(** * taq_import.py: chunked parallel import of a TAQ trade file

    A shallow embedding of [src/taq_import.py].  The script strips the
    header and footer line of the input with [sed], counts the remaining
    lines with [wc -l], cuts them into [--chunks] line ranges, writes each
    range to its own file with [sed -n], loads every chunk file through
    [psql] in a process pool, prints a report and removes the temporary
    files when every load succeeded.

    Files are lists of lines, the file system is a finite map from paths to
    files, and [main] runs in a state-and-exception monad over the file
    system, the standard output and the log of loader invocations. *)

From stdpp Require Import base strings pretty list list_numbers gmap sorting.
From Stdlib Require Import ZArith QArith Lia.

Local Open Scope Z_scope.

(** ** The external text tools

    [sed] reads its input line by line and keeps a line counter; both
    scripts used by [main] address lines by number. *)

(** [sed '1d;$d']: line 1 and the last line are deleted, every other line is
    printed.  [k] is the number of the line at the head of [lines]. *)
Fixpoint sed_1d_lastd_from (k : Z) (lines : list string) : list string :=
  match lines with
  | [] => []
  | l :: rest =>
      if bool_decide (k = 1) || bool_decide (rest = [])
      then sed_1d_lastd_from (k + 1) rest
      else l :: sed_1d_lastd_from (k + 1) rest
  end.

Definition sed_1d_lastd (lines : list string) : list string :=
  sed_1d_lastd_from 1 lines.

(** [sed -n 'a,bp']: with [-n] only the addressed lines are printed.  The
    range [a,b] opens at line [a]; when [b] is a number not above [a], the
    range is that one line (POSIX sed: if the second address is a number
    less than or equal to the line number first selected, only one line is
    selected).  Otherwise it runs through line [b].  [main] only ever
    passes a first address [a >= 1]. *)
Fixpoint sed_n_p_from (a b k : Z) (lines : list string) : list string :=
  match lines with
  | [] => []
  | l :: rest =>
      if bool_decide (k = a ∨ a ≤ k ≤ b)
      then l :: sed_n_p_from a b (k + 1) rest
      else sed_n_p_from a b (k + 1) rest
  end.

Definition sed_n_p (a b : Z) (lines : list string) : list string :=
  sed_n_p_from a b 1 lines.
(** * sql-migrate-js: the migration resolver and execution engine

    A shallow embedding of [migrate.up.js], [migrate.down.js],
    [migrate.setup.js], [migrate.utils.js], [migrate.js] and of
    [composePredicates] (functional.js), with the properties of the
    specification stated over it.

    Strings are Rocq strings: a character stands for one UTF-16 code unit
    below 256, so that the built-in comparison of JavaScript strings is the
    lexicographic comparison of [String.compare]. *)

From Stdlib Require Import ZArith Ascii String List Bool Lia.
From Stdlib Require Import Sorting.Sorted Sorting.Permutation.
From Stdlib Require Import Floats.SpecFloat.
From Stdlib Require DecimalString.
From stdpp Require Import gmap strings.

Import ListNotations.
Local Open Scope string_scope.
Local Open Scope list_scope.

(** ** JavaScript built-ins on strings *)

Module Js.

(** [s.endsWith(suffix)]: some tail of [s] is [suffix]. *)
Fixpoint endsWith (s suffix : string) : bool :=
  String.eqb s suffix ||
  match s with
  | EmptyString => false
  | String _ s' => endsWith s' suffix
  end.

(** [s.split(sep)[0]] for a separator of one character: the characters
    before the first separator, the whole string when there is none. *)
Fixpoint splitHead (sep : ascii) (s : string) : string :=
  match s with
  | EmptyString => EmptyString
  | String c s' => if Ascii.eqb c sep then EmptyString else String c (splitHead sep s')
  end.

Fixpoint drop (n : nat) (s : string) : string :=
  match n, s with
  | S n', String _ s' => drop n' s'
  | _, _ => s
  end.

(** [s.replace(pattern, replacement)] with a string pattern: only the first
    occurrence is replaced.  The replacements used by the program contain
    no dollar sign, so they are inserted literally. *)
Fixpoint replace (pattern replacement s : string) : string :=
  if String.prefix pattern s then replacement +:+ drop (String.length pattern) s
  else match s with
       | EmptyString => EmptyString
       | String c s' => String c (replace pattern replacement s')
       end.

(** [s.includes(pattern)]. *)
Fixpoint includes (pattern s : string) : bool :=
  String.prefix pattern s ||
  match s with
  | EmptyString => false
  | String _ s' => includes pattern s'
  end.

(** Number of (possibly overlapping) occurrences of [pattern] in [s]. *)
Fixpoint occurrences (pattern s : string) : nat :=
  (if String.prefix pattern s then 1 else 0) +
  match s with
  | EmptyString => 0
  | String _ s' => occurrences pattern s'
  end.

(** [a <= b] on two strings: code units compared lexicographically. *)
Definition le (a b : string) : bool := String.leb a b.

(** [a >= b] on two strings. *)
Definition ge (a b : string) : bool := String.leb b a.

(** A value that is a string or [undefined]; [truthy] is the test an [if]
    performs on it: [undefined] and the empty string are falsy. *)
Definition truthy (v : option string) : bool :=
  match v with
  | Some (String _ _) => true
  | _ => false
  end.

(** A string without the character [sep]. *)
Fixpoint sepFree (sep : ascii) (u : string) : bool :=
  match u with
  | EmptyString => true
  | String a u' => negb (Ascii.eqb a sep) && sepFree sep u'
  end.

End Js.

(** ** Number(string): the StringToNumber conversion to binary64 *)

Module JsNumber.

Local Open Scope Z_scope.

Definition number := spec_float.

Definition prec : Z := 53.
Definition emax : Z := 1024.

Definition NaN : number := S754_nan.
(** * Corpus pipeline: acquisition normalizers and the corpus store

    A shallow embedding of [src/acquisition.py] and [src/corpus.py].

    Python values are dynamically typed; the embedding keeps the dynamic
    shape where the source inspects it ([isinstance], [in], [.get]) and
    raises the interpreter's own exceptions where the source would. *)

From Stdlib Require Import List ZArith NArith QArith Bool Lia String Ascii.
From Stdlib Require Import DecimalString Permutation Sorted.
Import ListNotations.
Close Scope Q_scope.
Open Scope nat_scope.

Set Implicit Arguments.
Set Warnings "-register-all".

(** ** Python strings *)

Module Py.

(** A [str] is a sequence of code points; [len] counts code points. *)
Definition char := N.
Definition pystr := list char.

(** ASCII literal of the source text. *)
Definition lit (s : string) : pystr :=
  map N_of_ascii (list_ascii_of_string s).

Definition empty : pystr := [].

Definition NL : char := 10%N.
Definition CR : char := 13%N.
Definition TAB : char := 9%N.
Definition SPACE : char := 32%N.
Definition DQUOTE : char := 34%N.
Definition DOT : char := 46%N.

Fixpoint str_eqb (a b : pystr) : bool :=
  match a, b with
  | [], [] => true
  | x :: a', y :: b' => N.eqb x y && str_eqb a' b'
  | _, _ => false
  end.

(** [s.replace(old, new)] for one-character [old] and [new]. *)
Definition replace_char (old new : char) (s : pystr) : pystr :=
  map (fun c => if N.eqb c old then new else c) s.

(** [s.count(c)] for a one-character [c]. *)
Definition count_char (c : char) (s : pystr) : nat :=
  List.length (filter (N.eqb c) s).

Fixpoint starts_with (p s : pystr) : bool :=
  match p, s with
  | [], _ => true
  | x :: p', y :: s' => N.eqb x y && starts_with p' s'
  | _ :: _, [] => false
  end.

(** [p in s] for two strings: substring test. *)
Fixpoint substring_of (p s : pystr) : bool :=
  starts_with p s ||
  match s with
  | [] => false
  | _ :: s' => substring_of p s'
  end.
(** * xpathrecord: read-only, lazily evaluated records over XML nodes

    A shallow embedding of [xpathrecord/__init__.py] (version 0.3) and the
    properties of its field types, its lazy cells and its record factory.

    The program is Python 2: strings are byte strings, a generator is a
    one-shot object on the heap, and a [Lazy] is a mutable object whose
    [__cache] attribute starts out as [None].  Computations run in a state
    and error monad over a [world]: the document, the trace of XPath
    evaluations, and the heaps of [Lazy] objects, record instances and
    generators.

    The XML library (libxml2) is outside the program.  It is modelled by a
    [Document]: the two operations the program calls on a DOM node,
    [xpathEval] and [content].  The document is a component of the world, so
    that its owner may change it between two field accesses.  Every call of
    [xpathEval] is appended to the trace; this is the instrumented adapter
    that counts evaluations.  The builtins [int], [float] and [strptime]
    are parameters ([Builtins]).

    Layout: string primitives; the model ([Section Model]); the sample
    document and record classes of [test/test_simple.py] ([Module Sample]);
    lemmas on strings, worlds, generators and field values; the properties
    C1 to C10 ([Section Claims]); their instances on the sample
    ([Module SampleFacts]). *)

From Stdlib Require Import ZArith Ascii String List Lia Bool.
From stdpp Require Import base option list strings.

Local Open Scope string_scope.
Local Open Scope list_scope.

(** ** Python byte-string primitives *)

Module PyStr.

(** [str.isspace] on a byte of the C locale: TAB, LF, VT, FF, CR, SPACE. *)
Definition is_space (c : ascii) : bool :=
  match c with
  | "009" | "010" | "011" | "012" | "013" | " " => true
  | _ => false
  end%char.

(** [\d] of the [re] module on a byte string: the ten decimal digits. *)
Definition is_digit (c : ascii) : bool :=
  match c with
  | "0" | "1" | "2" | "3" | "4" | "5" | "6" | "7" | "8" | "9" => true
  | _ => false
  end%char.

Definition is_upper (c : ascii) : bool :=
  let n := nat_of_ascii c in (65 <=? n)%nat && (n <=? 90)%nat.

Definition lower_char (c : ascii) : ascii :=
  if is_upper c then ascii_of_nat (nat_of_ascii c + 32) else c.

(** [s.lower()] *)
Fixpoint lower (s : string) : string :=
  match s with
  | "" => ""
  | String c s' => String (lower_char c) (lower s')
  end.

(** [s.lstrip()] *)
Fixpoint lstrip (s : string) : string :=
  match s with
  | "" => ""
  | String c s' => if is_space c then lstrip s' else s
  end.

(** [s.rstrip()] *)
Fixpoint rstrip (s : string) : string :=
  match s with
  | "" => ""
  | String c s' =>
      match rstrip s' with
      | "" => if is_space c then "" else String c ""
      | r => String c r
      end
  end.

(** [s.strip()] *)
Definition strip (s : string) : string := rstrip (lstrip s).

(** [''.join(parts)] *)
Definition join (parts : list string) : string :=
  fold_right String.append "" parts.
(* ===== verification/Prelude.v ===== *)
(** * vmflow: a verification library of the forwarding daemon (root file)

    vmflow forwards TCP and UDP ports by rules.  A daemon reads a configuration
    file, prechecks it, starts one runner per rule and protocol, counts and
    limits the traffic, lets clients change the rules through a control API, and
    keeps counters and quota usage across restarts; a reverse tunnel publishes
    local ports of a client on a remote server.  This library models the parts
    of the program that hold state or decide something, and proves what makes
    them correct.

    ** How the parts interact

    A configuration (Config) is normalized to rules (Rule) and prechecked
    (Precheck) before the manager (Manager) applies it.  The manager starts
    runners (TCP, UDP) over sockets, which are the parameter [Net], and gives
    each the collector of its counters (Stats), the budget of UDP sessions
    (Limits), the source policy (SourceIP) and the traffic controller (Traffic)
    with the quota ledger (Quota).  The control API (ControlAuth, Management)
    edits the configuration file (YamlMerge, Store) and brings manager and file
    in line.  Its clients share one piece of code (ControlClient), over a
    transport that is the class [Transport]: a socket, or the server's handlers
    called in the same process (ControlServer).  The Telegram bot (BotManager,
    BotHandlers) runs inside the daemon and is such a client, and so is the MCP
    server (Mcp); the bot's manager is in turn the [BotController] through which
    an edit of the bot's settings stops one bot and starts the next.  The terminal
    interface (Tui) is a machine that turns keys and answers into a new state and
    calls of the client.  The facade (RuntimeFacade) is what an embedding program
    sees of the manager.  Runners dial through the resolver (Resolver).  The state files of
    counters and quota are StatsStore.  The tunnel is a program of its own
    (TunnelConfig, TunnelServer, TunnelUDP) that shares the collector.  HTTPS
    certificates come from the ACME manager (Acme) or an import (CertStore), are
    kept in a directory (CertPath) and reviewed (CertReview).  Around the daemon,
    Appdirs says where its files are, ClientConfig holds the client's profile,
    Updater replaces the binary and Uninstaller removes what was installed; they
    share the file system of FileIO.

    ** Files and code

    - Prelude.v: results, 64-bit wrap-around, sorting, generic lemmas.
    - GoStrings.v, Duration.v, Calendar.v, NetIP.v: the parts of the Go standard
      library the program's behaviour rests on: [strings], [strconv],
      [time.ParseDuration] (with [float64]), [time.Date] over a time zone table,
      [net/netip] and the host:port texts of [net].
    - SourceIP.v, Limits.v, Rule.v, Quantity.v: engine/source_ip.go, limits.go,
      rule.go, quantity.go.  RuleSpec.v: validation, policies, [RuntimeEqual].
    - Stats.v: engine/stats.go, counter blocks behind pointers as a heap, and its
      refinement to a map from rule ids to counters.
    - Quota.v: engine/quota.go, the ledger with its write-behind flush, as
      critical sections that a system of goroutines interleaves.
    - Traffic.v: engine/traffic_control.go, parameters and the waiting queue.
    - Manager.v, ManagerSpec.v: engine/manager.go, with [live], the runners in
      service, as a ghost; [serving] compares them with the rules field by field.
    - UDP.v, UDPSpec.v, TCP.v, TCPSpec.v: engine/udp.go and tcp.go as machines
      whose steps are the atomic operations of the goroutines.
    - Precheck.v, LoopSpec.v, PrecheckSpec.v: precheck/precheck.go.
    - Config.v, ConfigSpec.v: config/config.go and internal/i18n/detect.go.
    - YamlMerge.v, YamlMergeSpec.v, Store.v, StoreSpec.v: controlapi/
      config_store.go, the edits of the YAML tree and the file with its staging.
    - ControlAuth.v: controlapi/auth.go, ratelimit.go and the middleware.
    - Management.v, ManagementSpec.v, RequestSpec.v: controlapi/
      config_management.go, config_bot.go, server.go, the handlers as a whole.
    - RuntimeFacade.v: runtime.go, every method as two critical sections.
    - Resolver.v, ResolverSpec.v: dnsresolver/resolver.go, as a loop and as
      interleaved steps of concurrent lookups; [fate] classifies what became of
      a source's turn without the code's own judgement.
    - TunnelConfig.v, TunnelConfigSpec.v: tunnel/config.go, protocol.go, the
      access rules of server.go and reload.go, the delays of client.go.
    - Threads.v: the bag of instructions that goroutines have left.
    - TunnelServer.v, TunnelServerSpec.v: tunnel/server.go and reload.go; every
      goroutine is the list of its remaining instructions, and an instruction is
      a section under the lock, a channel operation or a system call.  The "open"
      messages it writes to the clients are kept in the state.
    - TunnelUDP.v, TunnelUDPSpec.v: the server's side of tunnel/udp.go.
    - StatsStore.v, StatsStoreSpec.v: internal/statsstore and its use in
      cmd/vmflow/main.go, the save call by call with crashes in between.

    - FileIO.v: files, directories and symbolic links, the system calls the
      program makes, as an effect over a world whose next events (a failing call,
      another process) are given; [wp] is its predicate transformer.
    - GoPath.v, Appdirs.v: path/filepath, internal/appdirs.
    - CertPath.v, CertPathSpec.v: internal/certpath.
    - Acme.v, AcmeSpec.v: acme/manager.go, solver.go, dns_solver.go, with a log of
      the requests made, from which the DNS records still in place are read off.
    - CertStore.v, CertStoreSpec.v, CertReview.v: certstore and certreview.
    - ClientConfig.v, ClientConfigSpec.v: internal/clientconfig.
    - Updater.v, UpdaterSpec.v: internal/updater and the update command.
    - Uninstaller.v, UninstallerSpec.v: internal/uninstaller (Linux) and the
      uninstall command.

    - GoText.v: UTF-8, padding, decimal and base64 texts, a stable sort.
    - ControlClient.v: controlapi/client.go; a call is an effect over the server's
      state.
    - ControlServer.v: the routes, the middleware and the in-process transport of
      controlapi/server.go and cmd/vmflow/main.go.
    - BotManager.v, BotSpec.v: bot/manager.go, the bot's life cycle and the proof
      that it is the [BotController] the configuration handlers rely on.
    - BotHandlers.v, BotHandlersSpec.v: bot/handler.go and bot/bot.go, commands,
      buttons and texts.  BotDaemonSpec.v composes a press on a button with the
      client, the transport, the handlers and the manager down to the listeners.
    - Mcp.v, McpSpec.v: internal/mcpserver, the reading and the writing tools.
    - TuiEditor.v, TuiEditorSpec.v: tui/editor.go and bot_editor.go, the forms for
      a rule and for the bot.
    - Tui.v: tui/model.go, management.go and service_recovery.go, [update] with
      every key and message.  TuiSpec.v is the system of the machine, the commands
      that run and their answers, and what each handler may do; TuiDraftSpec.v
      follows drafts to the daemon, TuiStampSpec.v the generations of requests,
      TuiRuns.v has concrete runs.

    Definitions keep the names of the code.  State is passed explicitly; an
    error is a value of [result]; what clocks, sockets, other processes and
    third-party libraries answer is an argument (an oracle list, an [Answer] of a
    step, or a class such as [Net], [Probe], [YamlLib], [YamlNodes], [Sha256],
    [TzDatabase], [BotController], [AbsPath], [X509], [CA], [IndexCodec],
    [MetaCodec], [Host], [UrlLib], [ProfileYaml], [CacheCodec], [Web],
    [UninstallEnv], [StateCodec], [Transport], [TextInput], [Ansi]).

    ** What the theorems show

    - Manager: a transactional apply puts exactly the desired rules in service,
      on record and in the runners, or restores what ran before, listeners
      included; started listeners are always those of the rules.
    - Management: a write of the rules ends in one of three ways, in service and
      on disk, refused with nothing changed, or with a failed rollback that is
      reported as degraded; no edit of another client is lost unless it falls
      into the window between the last check and the rename; a reload brings the
      rules and the limit of the file into service and refuses changes of the
      fields that need a restart, which are named one by one.
    - Quota: grants stay within what is left of the day and the month, measured
      on the usage before anything is pruned; a failed save gates further grants
      of calls that start later (one that resumes passes); a restart does not
      give usage back.
    - Runners: slots, session tables, shared budgets and gauges are exact under
      every interleaving, a stop leaves nothing behind, and a bandwidth queue
      serves in the order of arrival.
    - Precheck: the loop detector finds exactly the cycles; what passes is
      accepted by the manager.
    - Configuration: which documents are accepted, what normalization guarantees,
      which nodes of the YAML document an edit changes, and that the comments,
      anchors and styles next to a replaced value stay.
    - State files: a save is atomic at every crash point; a crash loses at most
      what was counted since the last save that succeeded.
    - Resolver: a lookup is settled by the first source that is not cooling down
      and does not fail, which updates the health of the sources it came to;
      cooldowns are respected and lookups are wait-free.
    - Tunnel: open ports have owners, a public connection is piped to a data
      connection that named the ids of its own request, a stopped UDP listener
      has released everything, a reload keeps exactly the clients that would be
      admitted.
    - Certificates: a file name is canonical; a certificate is asked for only
      after its domains were authorized, and a challenge's DNS record stays only
      when its clean-up failed; an import is all or nothing in memory, and on
      disk but for a failing write of the pair, which can leave it mixed; a
      restart gives the store back when its names are host names and its pairs
      are on disk; renewal never renews what is on disk.
    - Installation: an update installs a verified binary or changes no file, the
      client's profile is private and local, the uninstaller removes only what is
      the program's and reports completion only when all of it is gone.
    - Clients of the control API: after an edit of the bot's settings the bot in
      service is the one of the new settings, or of the previous ones when the
      edit was undone; a message from another chat reaches nothing, a press on a
      rule's button ends in the configuration file and in the listeners, the
      bot's messages fit what Telegram accepts, MCP's reading tools only read and
      its writing tools change the rule the call names and no other.
    - Terminal interface: what is applied was checked and is what the screen
      shows, valid and under the ETag the changes are shown against; only a key
      or a commit drops a draft, no late answer brings an old configuration back,
      a form of printable texts that is opened and saved changes nothing.
    Where the code does not guard against an interleaving, a theorem shows the
    run, next to the properties of its component.

    ** Bounds and fuel

    The loop detector recurses with the number of listeners plus one as fuel,
    and a path visits each listener once (LoopSpec.v proves that it suffices).
    Trimming a string recurses with its length.  IPv6 texts have at most eight
    groups; a duration has at most as many terms as characters.  A save makes at
    most seven calls.  A free rule id is found in as many steps as ids are taken
    (TuiEditorSpec.v).  Symbolic links are followed at most 40 times by a system
    call and 255 times by [filepath.EvalSymlinks], the limits of Linux and of Go.
    Everything else is structural.  Counters and durations
    wrap at 64 bits where the code's do ([wrap64], [add64]).

    ** Not modelled

    JSON and HTTP plumbing, logging, deadlines and TLS; the drawing of the
    terminal interface, with its scroll offsets, rates and network view; the
    command line beyond the restore and flush of counters, the update and the
    uninstall command; Telegram's library and the bot's reset-time text; MCP's
    JSON-RPC; the installation of services; the DNS providers of the ACME manager
    (Cloudflare, a program); metrics text; the HTTP and HTTPS runners, which
    Rule.Validate refuses in this build; [float64] token arithmetic of the rate
    limiters, where the environment answers when enough tokens are there; the
    client side of the tunnel beyond its configuration and delays; Windows
    variants.  These are input and output around third-party libraries, or
    repeat on another system what is modelled for Linux.  [ToLower] and
    [EqualFold] are exact on ASCII. *)

From stdpp Require Export base tactics option list gmap strings pretty sorting.
From Stdlib Require Export ZArith Lia.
-*-
**ASSIGNMENT**
Reproduce the listing above exactly from the line containing "call and 255" through its last line, with both of those lines included.

**YOUR RESPONSE**
    call and 255 times by [filepath.EvalSymlinks], the limits of Linux and of Go.
    Everything else is structural.  Counters and durations
    wrap at 64 bits where the code's do ([wrap64], [add64]).

    ** Not modelled

    JSON and HTTP plumbing, logging, deadlines and TLS; the drawing of the
    terminal interface, with its scroll offsets, rates and network view; the
    command line beyond the restore and flush of counters, the update and the
    uninstall command; Telegram's library and the bot's reset-time text; MCP's
    JSON-RPC; the installation of services; the DNS providers of the ACME manager
    (Cloudflare, a program); metrics text; the HTTP and HTTPS runners, which
    Rule.Validate refuses in this build; [float64] token arithmetic of the rate
    limiters, where the environment answers when enough tokens are there; the
    client side of the tunnel beyond its configuration and delays; Windows
    variants.  These are input and output around third-party libraries, or
    repeat on another system what is modelled for Linux.  [ToLower] and
    [EqualFold] are exact on ASCII. *)

From stdpp Require Export base tactics option list gmap strings pretty sorting.
From Stdlib Require Export ZArith Lia.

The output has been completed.